* What you will do: Take every line from the listing below that includes "square" and copy it.

* Data for analysis:
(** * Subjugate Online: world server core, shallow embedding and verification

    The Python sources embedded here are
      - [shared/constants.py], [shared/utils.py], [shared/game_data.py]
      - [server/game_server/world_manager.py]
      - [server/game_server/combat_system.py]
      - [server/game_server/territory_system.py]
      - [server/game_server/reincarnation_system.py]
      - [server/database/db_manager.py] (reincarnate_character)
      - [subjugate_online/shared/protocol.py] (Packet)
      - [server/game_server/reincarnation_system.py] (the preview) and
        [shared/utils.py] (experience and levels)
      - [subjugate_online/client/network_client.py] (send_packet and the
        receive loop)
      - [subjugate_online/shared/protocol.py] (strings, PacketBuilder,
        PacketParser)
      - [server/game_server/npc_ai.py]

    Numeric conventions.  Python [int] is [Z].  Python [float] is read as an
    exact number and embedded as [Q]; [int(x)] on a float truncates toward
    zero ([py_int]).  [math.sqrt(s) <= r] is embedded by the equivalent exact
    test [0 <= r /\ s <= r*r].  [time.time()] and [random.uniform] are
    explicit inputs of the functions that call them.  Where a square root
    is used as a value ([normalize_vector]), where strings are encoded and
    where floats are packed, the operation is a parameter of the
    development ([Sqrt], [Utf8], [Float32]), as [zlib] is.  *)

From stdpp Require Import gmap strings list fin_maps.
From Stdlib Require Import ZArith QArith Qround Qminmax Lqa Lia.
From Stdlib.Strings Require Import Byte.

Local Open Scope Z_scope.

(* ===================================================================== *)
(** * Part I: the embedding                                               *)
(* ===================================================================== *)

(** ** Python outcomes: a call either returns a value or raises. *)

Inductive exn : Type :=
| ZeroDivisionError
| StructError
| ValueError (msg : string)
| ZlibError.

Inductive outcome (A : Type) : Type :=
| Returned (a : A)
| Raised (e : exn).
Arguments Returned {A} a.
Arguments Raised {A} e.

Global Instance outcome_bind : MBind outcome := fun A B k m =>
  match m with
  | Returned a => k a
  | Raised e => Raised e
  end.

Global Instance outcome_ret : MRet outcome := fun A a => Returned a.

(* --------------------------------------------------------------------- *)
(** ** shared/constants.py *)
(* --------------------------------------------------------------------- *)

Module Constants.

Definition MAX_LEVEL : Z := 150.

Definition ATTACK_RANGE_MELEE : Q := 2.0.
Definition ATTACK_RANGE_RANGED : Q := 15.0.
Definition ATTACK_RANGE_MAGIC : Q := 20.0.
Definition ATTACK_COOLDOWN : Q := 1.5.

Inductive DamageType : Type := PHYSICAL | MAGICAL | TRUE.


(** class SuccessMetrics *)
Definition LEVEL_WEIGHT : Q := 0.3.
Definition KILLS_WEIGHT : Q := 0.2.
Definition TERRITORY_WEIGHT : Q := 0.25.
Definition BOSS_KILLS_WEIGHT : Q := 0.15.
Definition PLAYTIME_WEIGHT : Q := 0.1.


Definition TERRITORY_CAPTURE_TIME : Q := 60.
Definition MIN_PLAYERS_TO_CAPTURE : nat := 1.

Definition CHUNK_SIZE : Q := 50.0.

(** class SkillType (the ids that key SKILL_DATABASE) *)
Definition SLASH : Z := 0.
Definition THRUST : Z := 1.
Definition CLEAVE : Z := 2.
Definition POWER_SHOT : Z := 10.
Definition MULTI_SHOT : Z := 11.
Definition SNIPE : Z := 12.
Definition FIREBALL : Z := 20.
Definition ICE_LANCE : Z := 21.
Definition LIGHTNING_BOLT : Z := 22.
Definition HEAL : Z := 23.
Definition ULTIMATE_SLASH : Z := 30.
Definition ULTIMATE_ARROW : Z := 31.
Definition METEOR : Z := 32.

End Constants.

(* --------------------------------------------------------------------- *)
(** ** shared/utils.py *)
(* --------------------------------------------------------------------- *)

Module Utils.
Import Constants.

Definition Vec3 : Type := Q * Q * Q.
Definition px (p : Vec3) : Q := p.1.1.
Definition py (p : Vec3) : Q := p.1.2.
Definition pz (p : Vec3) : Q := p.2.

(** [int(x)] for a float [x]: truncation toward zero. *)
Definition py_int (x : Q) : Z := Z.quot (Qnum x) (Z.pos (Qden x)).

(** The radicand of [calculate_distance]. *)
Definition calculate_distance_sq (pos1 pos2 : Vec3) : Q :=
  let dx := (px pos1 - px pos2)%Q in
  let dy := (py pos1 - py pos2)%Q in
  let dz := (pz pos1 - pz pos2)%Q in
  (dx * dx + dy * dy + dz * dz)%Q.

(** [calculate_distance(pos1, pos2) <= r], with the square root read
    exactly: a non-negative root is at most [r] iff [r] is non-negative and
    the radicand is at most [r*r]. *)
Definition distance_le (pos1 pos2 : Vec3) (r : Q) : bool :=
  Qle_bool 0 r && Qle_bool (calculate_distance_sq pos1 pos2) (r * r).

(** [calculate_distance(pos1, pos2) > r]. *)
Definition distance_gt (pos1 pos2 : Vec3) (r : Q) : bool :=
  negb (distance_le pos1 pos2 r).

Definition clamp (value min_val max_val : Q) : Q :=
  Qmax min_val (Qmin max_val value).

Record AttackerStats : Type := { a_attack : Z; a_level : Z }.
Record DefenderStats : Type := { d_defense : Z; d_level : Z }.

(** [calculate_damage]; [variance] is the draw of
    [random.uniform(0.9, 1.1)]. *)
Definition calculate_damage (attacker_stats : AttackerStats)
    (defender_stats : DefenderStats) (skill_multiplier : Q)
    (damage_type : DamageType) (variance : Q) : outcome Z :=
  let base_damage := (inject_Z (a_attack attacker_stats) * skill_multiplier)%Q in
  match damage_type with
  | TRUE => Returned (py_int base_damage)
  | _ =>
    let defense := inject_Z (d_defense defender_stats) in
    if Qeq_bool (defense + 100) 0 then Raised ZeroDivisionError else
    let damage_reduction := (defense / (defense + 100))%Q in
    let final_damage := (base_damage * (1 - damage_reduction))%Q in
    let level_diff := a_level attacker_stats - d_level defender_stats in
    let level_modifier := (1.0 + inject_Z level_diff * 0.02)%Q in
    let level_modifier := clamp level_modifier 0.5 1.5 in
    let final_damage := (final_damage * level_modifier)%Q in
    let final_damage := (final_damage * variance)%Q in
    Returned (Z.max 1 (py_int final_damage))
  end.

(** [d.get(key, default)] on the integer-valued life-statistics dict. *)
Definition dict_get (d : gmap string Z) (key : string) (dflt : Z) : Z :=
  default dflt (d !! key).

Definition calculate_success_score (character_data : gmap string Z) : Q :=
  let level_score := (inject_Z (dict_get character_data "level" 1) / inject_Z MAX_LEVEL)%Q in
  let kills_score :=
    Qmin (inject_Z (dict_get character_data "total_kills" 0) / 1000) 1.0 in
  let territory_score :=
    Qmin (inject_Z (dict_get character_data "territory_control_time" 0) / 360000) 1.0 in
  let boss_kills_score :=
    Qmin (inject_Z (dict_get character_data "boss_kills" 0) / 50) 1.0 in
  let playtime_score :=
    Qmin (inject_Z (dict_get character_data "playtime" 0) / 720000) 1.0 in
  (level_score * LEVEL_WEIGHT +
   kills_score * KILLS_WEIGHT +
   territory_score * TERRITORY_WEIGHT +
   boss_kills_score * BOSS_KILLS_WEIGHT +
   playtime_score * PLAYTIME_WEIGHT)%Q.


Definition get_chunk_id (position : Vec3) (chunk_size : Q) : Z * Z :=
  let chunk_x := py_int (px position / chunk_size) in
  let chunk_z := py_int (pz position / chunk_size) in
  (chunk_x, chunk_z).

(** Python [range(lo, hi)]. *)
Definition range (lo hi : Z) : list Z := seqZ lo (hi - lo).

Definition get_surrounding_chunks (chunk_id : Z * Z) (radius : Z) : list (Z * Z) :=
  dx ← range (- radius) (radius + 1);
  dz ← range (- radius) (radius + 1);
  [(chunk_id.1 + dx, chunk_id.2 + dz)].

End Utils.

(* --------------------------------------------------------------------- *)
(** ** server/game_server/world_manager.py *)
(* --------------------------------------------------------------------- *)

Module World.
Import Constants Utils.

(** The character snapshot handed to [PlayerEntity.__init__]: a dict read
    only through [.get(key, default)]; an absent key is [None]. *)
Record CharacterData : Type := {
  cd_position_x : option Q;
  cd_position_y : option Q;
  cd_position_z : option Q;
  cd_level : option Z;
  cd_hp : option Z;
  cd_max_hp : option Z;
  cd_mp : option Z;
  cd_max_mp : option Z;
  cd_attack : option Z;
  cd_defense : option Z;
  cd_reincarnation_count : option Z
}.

* Solved exercise:
    explicit inputs of the functions that call them.  Where a square root
(** [calculate_distance(pos1, pos2) <= r], with the square root read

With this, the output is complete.